═════ STORED DATA ═════

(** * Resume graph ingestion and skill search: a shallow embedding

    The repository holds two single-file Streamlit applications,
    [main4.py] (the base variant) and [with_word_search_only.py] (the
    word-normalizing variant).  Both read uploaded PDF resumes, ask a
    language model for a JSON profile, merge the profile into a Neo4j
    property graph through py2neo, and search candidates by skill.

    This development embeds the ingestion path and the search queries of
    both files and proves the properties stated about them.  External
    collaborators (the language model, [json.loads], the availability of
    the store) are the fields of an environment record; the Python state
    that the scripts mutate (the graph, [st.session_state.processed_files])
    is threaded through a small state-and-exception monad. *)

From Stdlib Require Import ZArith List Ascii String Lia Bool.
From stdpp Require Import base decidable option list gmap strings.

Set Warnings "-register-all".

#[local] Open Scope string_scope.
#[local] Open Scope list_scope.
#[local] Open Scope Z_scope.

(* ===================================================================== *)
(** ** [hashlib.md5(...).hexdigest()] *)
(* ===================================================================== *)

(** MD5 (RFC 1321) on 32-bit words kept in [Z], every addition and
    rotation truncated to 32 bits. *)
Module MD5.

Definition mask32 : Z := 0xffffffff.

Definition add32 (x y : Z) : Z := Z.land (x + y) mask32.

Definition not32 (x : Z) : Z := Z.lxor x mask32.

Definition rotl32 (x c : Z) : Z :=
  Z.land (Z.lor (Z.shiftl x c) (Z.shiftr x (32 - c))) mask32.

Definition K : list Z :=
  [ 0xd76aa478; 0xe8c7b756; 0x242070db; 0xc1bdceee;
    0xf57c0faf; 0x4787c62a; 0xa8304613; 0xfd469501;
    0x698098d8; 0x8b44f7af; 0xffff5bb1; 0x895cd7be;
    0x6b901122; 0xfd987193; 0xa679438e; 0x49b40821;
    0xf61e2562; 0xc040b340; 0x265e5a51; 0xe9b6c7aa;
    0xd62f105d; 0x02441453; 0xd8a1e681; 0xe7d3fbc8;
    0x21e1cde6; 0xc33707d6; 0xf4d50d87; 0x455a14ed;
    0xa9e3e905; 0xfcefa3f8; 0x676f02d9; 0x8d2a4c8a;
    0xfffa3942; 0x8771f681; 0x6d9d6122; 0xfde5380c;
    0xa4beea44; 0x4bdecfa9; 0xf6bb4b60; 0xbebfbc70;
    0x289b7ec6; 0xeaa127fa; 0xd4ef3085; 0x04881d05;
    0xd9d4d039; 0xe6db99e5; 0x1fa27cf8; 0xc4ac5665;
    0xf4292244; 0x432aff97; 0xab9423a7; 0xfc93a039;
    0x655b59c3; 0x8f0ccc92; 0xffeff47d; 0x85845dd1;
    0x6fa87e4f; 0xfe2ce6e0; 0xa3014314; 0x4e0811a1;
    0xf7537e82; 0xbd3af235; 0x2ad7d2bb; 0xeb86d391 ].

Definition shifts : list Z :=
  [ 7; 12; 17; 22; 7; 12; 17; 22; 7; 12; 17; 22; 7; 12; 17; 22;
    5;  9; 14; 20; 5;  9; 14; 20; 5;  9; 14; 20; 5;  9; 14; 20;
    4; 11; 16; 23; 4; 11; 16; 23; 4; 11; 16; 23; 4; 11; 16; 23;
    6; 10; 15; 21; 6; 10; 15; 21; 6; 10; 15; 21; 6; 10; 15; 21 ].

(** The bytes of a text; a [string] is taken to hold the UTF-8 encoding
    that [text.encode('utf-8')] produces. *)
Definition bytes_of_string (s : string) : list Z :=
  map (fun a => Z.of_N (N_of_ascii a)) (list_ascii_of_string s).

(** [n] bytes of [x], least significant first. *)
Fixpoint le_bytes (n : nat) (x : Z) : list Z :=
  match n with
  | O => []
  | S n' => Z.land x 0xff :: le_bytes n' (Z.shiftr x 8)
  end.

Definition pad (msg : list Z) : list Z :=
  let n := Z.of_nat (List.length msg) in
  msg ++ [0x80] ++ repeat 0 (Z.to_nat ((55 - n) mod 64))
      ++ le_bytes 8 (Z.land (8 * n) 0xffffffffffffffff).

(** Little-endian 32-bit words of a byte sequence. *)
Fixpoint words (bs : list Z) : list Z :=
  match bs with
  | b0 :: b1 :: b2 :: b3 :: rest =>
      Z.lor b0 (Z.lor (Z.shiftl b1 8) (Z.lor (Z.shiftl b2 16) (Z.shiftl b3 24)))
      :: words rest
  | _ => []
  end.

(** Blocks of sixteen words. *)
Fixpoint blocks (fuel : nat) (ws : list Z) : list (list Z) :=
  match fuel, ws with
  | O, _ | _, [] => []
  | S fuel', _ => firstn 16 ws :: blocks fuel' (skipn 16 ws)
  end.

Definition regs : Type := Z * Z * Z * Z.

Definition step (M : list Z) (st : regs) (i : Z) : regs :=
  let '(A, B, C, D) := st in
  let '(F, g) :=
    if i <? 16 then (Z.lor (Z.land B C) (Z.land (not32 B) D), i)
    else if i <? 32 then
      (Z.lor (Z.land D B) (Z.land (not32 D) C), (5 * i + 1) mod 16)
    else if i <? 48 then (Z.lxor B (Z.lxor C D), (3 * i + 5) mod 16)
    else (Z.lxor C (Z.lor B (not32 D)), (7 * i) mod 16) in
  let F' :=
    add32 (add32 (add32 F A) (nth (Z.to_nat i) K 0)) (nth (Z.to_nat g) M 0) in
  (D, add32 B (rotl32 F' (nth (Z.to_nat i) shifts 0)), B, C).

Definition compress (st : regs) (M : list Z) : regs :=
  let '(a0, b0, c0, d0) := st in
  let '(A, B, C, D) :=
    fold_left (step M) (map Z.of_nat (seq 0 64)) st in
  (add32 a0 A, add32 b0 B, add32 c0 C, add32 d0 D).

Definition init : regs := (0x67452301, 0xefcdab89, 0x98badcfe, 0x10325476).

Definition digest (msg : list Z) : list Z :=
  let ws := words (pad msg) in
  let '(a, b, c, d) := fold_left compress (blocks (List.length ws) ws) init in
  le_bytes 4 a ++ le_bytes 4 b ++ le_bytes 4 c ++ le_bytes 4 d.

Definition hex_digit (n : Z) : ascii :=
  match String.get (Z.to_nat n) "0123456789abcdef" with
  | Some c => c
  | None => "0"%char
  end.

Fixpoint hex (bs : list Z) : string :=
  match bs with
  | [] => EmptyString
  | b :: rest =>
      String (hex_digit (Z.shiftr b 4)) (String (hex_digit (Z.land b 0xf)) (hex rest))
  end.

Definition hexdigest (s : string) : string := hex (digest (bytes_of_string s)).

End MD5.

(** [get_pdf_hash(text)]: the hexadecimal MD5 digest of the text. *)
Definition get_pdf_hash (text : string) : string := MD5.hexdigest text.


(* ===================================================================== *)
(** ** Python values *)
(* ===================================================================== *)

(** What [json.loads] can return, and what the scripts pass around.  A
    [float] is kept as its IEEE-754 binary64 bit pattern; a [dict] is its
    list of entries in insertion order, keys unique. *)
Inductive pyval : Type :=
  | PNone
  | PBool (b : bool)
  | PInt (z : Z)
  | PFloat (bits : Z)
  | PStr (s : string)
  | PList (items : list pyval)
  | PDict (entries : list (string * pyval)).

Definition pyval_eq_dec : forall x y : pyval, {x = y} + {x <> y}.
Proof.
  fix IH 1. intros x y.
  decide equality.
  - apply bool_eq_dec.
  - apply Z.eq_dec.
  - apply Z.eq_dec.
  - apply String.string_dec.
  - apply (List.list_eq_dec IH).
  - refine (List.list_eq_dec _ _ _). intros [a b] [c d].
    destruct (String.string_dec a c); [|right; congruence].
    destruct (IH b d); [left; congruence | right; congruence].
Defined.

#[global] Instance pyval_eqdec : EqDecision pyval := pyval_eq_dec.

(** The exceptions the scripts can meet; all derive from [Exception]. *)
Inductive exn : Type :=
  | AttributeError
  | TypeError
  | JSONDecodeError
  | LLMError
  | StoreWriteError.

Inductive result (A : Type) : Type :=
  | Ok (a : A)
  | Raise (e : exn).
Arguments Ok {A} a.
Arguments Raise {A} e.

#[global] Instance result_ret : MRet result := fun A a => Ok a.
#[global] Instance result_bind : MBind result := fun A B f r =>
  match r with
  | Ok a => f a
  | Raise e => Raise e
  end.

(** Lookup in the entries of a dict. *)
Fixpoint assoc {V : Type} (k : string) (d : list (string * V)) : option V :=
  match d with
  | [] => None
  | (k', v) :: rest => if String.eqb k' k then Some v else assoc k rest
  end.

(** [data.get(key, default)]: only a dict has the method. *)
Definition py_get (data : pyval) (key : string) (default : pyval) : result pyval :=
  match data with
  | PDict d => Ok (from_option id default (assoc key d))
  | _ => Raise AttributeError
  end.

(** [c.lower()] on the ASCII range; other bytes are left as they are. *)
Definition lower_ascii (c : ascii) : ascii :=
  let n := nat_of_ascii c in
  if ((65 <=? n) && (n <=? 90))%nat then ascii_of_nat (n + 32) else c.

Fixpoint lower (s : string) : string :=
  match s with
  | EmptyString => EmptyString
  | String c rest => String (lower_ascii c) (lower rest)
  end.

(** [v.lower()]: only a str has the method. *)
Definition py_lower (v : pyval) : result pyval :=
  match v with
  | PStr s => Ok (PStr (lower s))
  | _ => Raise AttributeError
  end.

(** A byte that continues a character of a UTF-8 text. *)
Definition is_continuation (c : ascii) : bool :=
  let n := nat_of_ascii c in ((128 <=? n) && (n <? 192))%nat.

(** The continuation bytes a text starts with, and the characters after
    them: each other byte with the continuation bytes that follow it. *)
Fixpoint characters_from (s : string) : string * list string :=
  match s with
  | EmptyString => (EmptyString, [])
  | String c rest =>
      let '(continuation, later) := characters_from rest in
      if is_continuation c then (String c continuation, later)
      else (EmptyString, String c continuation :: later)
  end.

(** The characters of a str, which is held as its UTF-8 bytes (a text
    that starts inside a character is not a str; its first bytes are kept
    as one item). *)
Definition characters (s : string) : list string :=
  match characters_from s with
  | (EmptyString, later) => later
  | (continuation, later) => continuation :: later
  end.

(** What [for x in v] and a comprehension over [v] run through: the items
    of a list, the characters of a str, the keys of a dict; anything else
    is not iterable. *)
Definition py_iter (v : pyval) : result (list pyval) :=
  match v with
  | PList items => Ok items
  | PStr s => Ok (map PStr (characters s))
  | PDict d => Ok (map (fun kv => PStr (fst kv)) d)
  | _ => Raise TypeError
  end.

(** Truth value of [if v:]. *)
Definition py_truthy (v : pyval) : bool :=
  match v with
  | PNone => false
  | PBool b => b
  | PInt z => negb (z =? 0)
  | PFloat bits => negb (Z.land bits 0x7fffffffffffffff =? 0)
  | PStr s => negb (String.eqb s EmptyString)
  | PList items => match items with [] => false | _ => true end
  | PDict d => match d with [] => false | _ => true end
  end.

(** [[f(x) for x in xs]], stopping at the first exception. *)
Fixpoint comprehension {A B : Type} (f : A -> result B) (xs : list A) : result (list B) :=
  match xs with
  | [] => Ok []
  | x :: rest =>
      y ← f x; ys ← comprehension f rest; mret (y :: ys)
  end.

═════

Would you print exactly, and only, the lines of the data above from the line with "0x289b7ec6; 0xeaa127fa; 0xd4ef3085;" through the line with "6; 10; 15; 21; 6; 10; 15; 21;", inclusive?

EXERCISE RESPONSE –
    0x289b7ec6; 0xeaa127fa; 0xd4ef3085; 0x04881d05;
    0xd9d4d039; 0xe6db99e5; 0x1fa27cf8; 0xc4ac5665;
    0xf4292244; 0x432aff97; 0xab9423a7; 0xfc93a039;
    0x655b59c3; 0x8f0ccc92; 0xffeff47d; 0x85845dd1;
    0x6fa87e4f; 0xfe2ce6e0; 0xa3014314; 0x4e0811a1;
    0xf7537e82; 0xbd3af235; 0x2ad7d2bb; 0xeb86d391 ].

Definition shifts : list Z :=
  [ 7; 12; 17; 22; 7; 12; 17; 22; 7; 12; 17; 22; 7; 12; 17; 22;
    5;  9; 14; 20; 5;  9; 14; 20; 5;  9; 14; 20; 5;  9; 14; 20;
    4; 11; 16; 23; 4; 11; 16; 23; 4; 11; 16; 23; 4; 11; 16; 23;
    6; 10; 15; 21; 6; 10; 15; 21; 6; 10; 15; 21; 6; 10; 15; 21 ].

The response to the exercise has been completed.